→ **Task description**: The entries below contain a stretch that opens with the line containing "(* ===== verification/TestDb.v ===== *)" and closes with the line containing "(** What the"; set down that stretch exactly, both ends included, and nothing else.

[Saved data entries]
****************************************

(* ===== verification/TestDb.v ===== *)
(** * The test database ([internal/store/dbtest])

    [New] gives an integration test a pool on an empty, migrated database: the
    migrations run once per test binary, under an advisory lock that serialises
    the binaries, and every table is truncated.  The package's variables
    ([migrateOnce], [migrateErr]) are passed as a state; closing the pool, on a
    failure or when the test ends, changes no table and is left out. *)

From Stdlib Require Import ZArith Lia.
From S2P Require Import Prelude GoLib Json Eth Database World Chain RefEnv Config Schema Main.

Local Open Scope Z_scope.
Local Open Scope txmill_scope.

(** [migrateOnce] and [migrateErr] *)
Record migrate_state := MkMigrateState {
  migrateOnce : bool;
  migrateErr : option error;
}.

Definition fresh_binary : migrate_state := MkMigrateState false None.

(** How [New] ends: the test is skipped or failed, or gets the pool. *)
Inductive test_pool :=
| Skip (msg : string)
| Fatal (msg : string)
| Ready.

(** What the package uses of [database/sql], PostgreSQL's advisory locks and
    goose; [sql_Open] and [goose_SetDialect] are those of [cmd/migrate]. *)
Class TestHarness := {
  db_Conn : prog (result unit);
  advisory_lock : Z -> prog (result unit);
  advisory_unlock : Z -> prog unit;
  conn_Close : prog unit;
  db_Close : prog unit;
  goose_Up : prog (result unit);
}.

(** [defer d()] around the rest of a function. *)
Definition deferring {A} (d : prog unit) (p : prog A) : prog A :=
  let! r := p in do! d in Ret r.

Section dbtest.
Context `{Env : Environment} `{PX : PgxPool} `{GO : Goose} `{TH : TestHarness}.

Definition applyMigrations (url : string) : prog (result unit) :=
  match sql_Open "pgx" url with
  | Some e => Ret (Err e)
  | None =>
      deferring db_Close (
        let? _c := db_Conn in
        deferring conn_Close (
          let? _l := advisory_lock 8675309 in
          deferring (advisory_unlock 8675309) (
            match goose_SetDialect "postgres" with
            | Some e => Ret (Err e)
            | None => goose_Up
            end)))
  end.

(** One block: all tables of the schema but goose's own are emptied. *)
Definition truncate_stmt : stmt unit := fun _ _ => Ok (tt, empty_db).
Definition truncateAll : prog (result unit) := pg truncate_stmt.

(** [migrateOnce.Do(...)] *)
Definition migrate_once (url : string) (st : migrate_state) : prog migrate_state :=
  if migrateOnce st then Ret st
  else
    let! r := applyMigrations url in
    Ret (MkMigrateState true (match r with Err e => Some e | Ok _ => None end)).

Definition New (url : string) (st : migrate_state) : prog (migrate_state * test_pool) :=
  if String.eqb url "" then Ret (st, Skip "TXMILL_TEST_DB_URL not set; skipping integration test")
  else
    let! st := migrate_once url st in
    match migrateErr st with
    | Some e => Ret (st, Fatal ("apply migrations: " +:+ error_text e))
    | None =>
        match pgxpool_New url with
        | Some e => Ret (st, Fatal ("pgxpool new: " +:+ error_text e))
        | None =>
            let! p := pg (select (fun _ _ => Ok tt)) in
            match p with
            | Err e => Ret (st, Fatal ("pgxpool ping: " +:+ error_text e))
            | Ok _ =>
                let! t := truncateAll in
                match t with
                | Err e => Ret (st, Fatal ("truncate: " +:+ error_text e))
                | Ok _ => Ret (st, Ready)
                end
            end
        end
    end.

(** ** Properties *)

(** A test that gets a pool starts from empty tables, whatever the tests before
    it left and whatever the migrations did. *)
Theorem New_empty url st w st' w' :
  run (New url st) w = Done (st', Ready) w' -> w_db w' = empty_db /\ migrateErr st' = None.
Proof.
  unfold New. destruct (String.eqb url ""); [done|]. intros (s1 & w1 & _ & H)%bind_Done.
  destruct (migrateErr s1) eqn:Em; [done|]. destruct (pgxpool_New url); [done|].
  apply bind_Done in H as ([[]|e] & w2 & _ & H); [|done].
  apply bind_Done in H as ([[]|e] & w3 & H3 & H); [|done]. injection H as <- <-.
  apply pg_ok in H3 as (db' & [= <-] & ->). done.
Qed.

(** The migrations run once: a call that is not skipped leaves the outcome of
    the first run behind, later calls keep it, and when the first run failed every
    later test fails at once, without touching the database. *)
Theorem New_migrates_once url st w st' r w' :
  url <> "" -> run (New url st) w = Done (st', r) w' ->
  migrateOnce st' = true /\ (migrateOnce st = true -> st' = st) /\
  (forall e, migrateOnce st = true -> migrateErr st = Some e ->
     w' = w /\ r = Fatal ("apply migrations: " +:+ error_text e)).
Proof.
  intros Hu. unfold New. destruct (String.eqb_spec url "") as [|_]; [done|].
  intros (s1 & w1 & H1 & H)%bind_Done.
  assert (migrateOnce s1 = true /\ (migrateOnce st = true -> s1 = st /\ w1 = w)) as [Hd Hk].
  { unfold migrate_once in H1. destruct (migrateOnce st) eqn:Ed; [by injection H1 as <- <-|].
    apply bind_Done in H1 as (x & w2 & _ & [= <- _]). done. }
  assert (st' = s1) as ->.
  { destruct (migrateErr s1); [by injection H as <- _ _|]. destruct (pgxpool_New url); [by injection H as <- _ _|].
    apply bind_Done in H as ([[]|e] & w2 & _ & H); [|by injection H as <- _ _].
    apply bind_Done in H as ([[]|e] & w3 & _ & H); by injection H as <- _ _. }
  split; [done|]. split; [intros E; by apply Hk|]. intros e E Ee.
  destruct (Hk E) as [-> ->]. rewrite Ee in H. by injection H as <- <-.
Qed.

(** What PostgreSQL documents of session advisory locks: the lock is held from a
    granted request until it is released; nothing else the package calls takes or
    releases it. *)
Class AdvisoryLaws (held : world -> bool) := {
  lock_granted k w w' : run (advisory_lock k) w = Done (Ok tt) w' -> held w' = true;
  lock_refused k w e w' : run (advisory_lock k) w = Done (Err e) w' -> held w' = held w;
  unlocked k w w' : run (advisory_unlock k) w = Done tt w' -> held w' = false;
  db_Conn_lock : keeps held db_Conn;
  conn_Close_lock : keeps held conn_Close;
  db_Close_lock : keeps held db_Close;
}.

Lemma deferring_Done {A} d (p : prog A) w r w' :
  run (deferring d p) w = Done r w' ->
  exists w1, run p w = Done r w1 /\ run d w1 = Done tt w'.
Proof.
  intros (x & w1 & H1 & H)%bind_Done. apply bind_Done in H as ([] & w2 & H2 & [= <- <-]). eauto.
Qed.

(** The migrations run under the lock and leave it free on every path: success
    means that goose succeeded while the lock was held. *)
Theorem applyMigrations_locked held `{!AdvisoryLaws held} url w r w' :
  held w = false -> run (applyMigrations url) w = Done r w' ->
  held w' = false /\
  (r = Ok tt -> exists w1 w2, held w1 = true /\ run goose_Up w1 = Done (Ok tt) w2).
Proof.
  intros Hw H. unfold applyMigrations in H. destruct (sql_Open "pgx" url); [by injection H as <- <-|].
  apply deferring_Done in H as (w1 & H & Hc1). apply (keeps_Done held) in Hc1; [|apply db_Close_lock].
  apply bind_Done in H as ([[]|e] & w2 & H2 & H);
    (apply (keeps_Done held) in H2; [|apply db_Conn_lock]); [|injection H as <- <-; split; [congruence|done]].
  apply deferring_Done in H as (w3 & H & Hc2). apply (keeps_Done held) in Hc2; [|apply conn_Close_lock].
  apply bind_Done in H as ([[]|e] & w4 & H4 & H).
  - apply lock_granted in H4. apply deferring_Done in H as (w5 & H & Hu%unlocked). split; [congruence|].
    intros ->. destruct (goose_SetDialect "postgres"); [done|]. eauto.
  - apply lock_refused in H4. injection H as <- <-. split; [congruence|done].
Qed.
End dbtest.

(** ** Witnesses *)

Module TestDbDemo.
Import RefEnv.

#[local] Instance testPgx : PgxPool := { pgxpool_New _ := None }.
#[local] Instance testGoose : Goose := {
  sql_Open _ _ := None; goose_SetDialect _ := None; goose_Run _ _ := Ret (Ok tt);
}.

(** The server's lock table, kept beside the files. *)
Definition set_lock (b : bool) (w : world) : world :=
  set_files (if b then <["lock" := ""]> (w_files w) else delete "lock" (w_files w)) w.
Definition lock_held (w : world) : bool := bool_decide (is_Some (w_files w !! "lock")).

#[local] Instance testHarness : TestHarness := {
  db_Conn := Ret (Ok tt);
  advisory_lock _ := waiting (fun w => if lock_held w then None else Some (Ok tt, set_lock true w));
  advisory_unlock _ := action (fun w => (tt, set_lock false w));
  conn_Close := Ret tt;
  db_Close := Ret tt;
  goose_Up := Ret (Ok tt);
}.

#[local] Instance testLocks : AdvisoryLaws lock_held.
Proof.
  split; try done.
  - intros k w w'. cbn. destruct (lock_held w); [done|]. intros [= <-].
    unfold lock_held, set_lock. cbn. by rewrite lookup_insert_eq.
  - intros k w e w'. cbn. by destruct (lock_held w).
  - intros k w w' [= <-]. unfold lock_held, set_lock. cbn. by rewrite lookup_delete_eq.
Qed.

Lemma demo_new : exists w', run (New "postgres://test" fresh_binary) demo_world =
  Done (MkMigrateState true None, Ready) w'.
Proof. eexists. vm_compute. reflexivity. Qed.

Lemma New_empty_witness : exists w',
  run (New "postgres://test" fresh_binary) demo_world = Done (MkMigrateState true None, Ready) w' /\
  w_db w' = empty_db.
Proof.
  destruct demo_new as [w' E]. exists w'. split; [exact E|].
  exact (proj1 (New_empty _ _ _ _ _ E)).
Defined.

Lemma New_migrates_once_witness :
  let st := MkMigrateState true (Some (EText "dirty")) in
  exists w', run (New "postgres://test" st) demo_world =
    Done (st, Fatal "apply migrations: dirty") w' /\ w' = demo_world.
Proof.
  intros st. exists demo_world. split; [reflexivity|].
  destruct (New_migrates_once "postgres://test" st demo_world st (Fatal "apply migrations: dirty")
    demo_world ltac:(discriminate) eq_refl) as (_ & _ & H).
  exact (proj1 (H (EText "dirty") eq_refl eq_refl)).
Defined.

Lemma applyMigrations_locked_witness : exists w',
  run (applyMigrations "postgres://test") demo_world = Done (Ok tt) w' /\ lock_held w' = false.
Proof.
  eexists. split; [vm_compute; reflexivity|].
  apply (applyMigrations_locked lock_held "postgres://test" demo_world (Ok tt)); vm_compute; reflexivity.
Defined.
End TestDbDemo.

****************************************

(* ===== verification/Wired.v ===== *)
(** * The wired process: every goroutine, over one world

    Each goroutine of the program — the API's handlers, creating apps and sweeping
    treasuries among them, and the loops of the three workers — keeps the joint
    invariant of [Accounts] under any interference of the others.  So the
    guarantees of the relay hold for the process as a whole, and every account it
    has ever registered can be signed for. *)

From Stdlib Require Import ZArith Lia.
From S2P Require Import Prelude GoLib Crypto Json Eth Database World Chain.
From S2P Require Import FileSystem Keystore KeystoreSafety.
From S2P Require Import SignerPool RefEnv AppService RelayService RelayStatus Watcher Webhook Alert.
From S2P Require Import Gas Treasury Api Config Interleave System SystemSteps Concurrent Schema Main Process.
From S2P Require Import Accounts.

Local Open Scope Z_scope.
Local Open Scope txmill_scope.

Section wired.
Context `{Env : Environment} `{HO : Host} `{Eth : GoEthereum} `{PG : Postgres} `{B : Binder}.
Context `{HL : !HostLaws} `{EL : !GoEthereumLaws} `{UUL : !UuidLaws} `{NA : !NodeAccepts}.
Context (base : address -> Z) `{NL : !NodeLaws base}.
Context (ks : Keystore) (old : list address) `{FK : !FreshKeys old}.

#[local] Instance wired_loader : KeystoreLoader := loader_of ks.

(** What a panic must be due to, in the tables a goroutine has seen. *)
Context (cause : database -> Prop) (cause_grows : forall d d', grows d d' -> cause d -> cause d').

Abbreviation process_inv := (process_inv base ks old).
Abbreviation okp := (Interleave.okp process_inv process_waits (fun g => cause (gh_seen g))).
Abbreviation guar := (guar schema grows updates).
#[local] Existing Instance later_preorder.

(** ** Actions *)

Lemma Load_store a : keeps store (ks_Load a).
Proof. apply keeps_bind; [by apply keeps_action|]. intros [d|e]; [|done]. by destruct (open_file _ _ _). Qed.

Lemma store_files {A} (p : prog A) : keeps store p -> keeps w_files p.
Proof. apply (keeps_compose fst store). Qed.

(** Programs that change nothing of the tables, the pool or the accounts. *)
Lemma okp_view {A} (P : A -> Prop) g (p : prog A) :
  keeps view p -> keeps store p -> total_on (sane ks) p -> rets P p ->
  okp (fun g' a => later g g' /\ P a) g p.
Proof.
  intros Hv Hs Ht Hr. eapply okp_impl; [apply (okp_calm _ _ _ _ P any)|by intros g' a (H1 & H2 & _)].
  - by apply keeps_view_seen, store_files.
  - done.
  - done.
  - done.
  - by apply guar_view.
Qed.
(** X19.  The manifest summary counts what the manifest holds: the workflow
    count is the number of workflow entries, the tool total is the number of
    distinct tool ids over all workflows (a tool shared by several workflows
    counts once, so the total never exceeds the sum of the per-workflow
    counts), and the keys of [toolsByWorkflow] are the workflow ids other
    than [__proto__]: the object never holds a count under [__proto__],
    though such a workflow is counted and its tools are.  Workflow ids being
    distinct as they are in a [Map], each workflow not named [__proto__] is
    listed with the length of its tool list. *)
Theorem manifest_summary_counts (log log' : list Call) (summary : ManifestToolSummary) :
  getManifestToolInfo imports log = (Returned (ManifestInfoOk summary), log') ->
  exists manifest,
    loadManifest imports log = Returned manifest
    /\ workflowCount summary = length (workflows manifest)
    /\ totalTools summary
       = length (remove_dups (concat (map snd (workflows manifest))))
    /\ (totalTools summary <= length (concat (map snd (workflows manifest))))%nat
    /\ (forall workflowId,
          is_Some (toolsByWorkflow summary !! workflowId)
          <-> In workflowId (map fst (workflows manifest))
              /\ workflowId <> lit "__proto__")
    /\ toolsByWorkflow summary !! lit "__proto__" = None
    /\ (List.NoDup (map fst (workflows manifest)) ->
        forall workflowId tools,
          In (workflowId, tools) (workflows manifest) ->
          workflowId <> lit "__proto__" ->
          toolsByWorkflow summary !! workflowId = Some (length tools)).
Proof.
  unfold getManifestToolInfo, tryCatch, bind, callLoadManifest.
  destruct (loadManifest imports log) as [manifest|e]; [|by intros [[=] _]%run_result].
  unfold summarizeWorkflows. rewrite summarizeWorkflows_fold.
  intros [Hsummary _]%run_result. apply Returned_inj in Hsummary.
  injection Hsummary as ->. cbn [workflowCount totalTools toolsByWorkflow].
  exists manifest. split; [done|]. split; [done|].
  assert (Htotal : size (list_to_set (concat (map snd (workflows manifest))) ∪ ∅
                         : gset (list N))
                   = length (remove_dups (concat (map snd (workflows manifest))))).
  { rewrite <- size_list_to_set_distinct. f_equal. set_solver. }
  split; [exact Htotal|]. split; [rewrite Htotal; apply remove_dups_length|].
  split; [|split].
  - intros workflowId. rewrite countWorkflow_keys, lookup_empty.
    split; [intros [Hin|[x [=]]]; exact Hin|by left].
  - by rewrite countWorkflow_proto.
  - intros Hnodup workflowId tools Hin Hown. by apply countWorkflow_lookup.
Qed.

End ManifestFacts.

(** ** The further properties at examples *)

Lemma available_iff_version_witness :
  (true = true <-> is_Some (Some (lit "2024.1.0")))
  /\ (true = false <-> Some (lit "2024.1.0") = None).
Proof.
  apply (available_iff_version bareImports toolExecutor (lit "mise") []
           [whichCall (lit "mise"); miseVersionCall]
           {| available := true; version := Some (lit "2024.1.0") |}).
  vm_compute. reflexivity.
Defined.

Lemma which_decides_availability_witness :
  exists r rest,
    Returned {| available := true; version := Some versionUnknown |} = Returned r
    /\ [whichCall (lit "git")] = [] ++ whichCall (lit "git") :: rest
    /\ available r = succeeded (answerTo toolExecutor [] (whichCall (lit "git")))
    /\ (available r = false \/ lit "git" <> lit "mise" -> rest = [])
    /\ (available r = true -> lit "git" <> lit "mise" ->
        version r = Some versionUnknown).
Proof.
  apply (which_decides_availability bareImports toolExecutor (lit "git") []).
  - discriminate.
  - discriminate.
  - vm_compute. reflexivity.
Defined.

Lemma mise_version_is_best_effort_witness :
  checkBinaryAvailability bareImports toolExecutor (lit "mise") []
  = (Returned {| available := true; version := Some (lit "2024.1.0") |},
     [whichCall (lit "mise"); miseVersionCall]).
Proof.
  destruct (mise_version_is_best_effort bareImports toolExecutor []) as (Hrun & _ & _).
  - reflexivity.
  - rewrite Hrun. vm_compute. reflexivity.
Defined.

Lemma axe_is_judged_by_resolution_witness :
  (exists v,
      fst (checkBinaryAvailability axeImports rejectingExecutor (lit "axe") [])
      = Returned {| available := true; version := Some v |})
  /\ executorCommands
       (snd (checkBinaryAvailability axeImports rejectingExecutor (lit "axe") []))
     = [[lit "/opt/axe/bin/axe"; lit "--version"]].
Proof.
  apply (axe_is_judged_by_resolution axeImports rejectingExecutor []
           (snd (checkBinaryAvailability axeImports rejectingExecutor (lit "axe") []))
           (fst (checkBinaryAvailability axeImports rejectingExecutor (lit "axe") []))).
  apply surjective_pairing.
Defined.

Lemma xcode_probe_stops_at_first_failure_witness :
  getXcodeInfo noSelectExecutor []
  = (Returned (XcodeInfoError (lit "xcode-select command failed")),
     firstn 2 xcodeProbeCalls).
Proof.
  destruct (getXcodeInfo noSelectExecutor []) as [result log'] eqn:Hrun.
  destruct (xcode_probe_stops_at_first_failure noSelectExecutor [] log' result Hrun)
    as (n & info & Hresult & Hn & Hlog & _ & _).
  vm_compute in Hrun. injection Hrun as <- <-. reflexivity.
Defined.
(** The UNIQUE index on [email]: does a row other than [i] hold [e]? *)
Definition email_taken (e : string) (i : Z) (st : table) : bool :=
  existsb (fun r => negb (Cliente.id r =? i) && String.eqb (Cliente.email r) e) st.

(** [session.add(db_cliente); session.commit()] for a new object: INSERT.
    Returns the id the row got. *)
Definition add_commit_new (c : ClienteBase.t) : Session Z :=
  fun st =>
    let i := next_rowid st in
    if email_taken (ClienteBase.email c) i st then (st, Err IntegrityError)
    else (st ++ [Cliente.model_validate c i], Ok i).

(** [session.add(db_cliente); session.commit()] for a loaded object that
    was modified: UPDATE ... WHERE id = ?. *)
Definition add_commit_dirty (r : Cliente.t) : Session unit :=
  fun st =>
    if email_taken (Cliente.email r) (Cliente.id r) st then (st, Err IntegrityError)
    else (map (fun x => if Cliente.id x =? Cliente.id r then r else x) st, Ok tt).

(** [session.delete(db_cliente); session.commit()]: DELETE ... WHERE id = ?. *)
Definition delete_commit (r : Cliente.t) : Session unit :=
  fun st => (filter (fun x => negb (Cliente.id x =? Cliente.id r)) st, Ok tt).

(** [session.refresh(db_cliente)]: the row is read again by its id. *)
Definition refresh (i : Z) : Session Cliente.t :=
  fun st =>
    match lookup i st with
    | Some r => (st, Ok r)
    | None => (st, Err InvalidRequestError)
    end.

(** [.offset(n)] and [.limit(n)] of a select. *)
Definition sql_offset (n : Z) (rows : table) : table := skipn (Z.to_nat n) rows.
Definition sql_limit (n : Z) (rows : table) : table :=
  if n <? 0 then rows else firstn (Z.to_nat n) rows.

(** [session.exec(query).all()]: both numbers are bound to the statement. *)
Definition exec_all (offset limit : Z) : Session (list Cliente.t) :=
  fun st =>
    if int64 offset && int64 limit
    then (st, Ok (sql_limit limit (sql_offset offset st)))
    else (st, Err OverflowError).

****************************************

→ **Solution to the exercise**:
(* ===== verification/TestDb.v ===== *)
(** * The test database ([internal/store/dbtest])

    [New] gives an integration test a pool on an empty, migrated database: the
    migrations run once per test binary, under an advisory lock that serialises
    the binaries, and every table is truncated.  The package's variables
    ([migrateOnce], [migrateErr]) are passed as a state; closing the pool, on a
    failure or when the test ends, changes no table and is left out. *)

From Stdlib Require Import ZArith Lia.
From S2P Require Import Prelude GoLib Json Eth Database World Chain RefEnv Config Schema Main.

Local Open Scope Z_scope.
Local Open Scope txmill_scope.

(** [migrateOnce] and [migrateErr] *)
Record migrate_state := MkMigrateState {
  migrateOnce : bool;
  migrateErr : option error;
}.

Definition fresh_binary : migrate_state := MkMigrateState false None.

(** How [New] ends: the test is skipped or failed, or gets the pool. *)
Inductive test_pool :=
| Skip (msg : string)
| Fatal (msg : string)
| Ready.

(** What the package uses of [database/sql], PostgreSQL's advisory locks and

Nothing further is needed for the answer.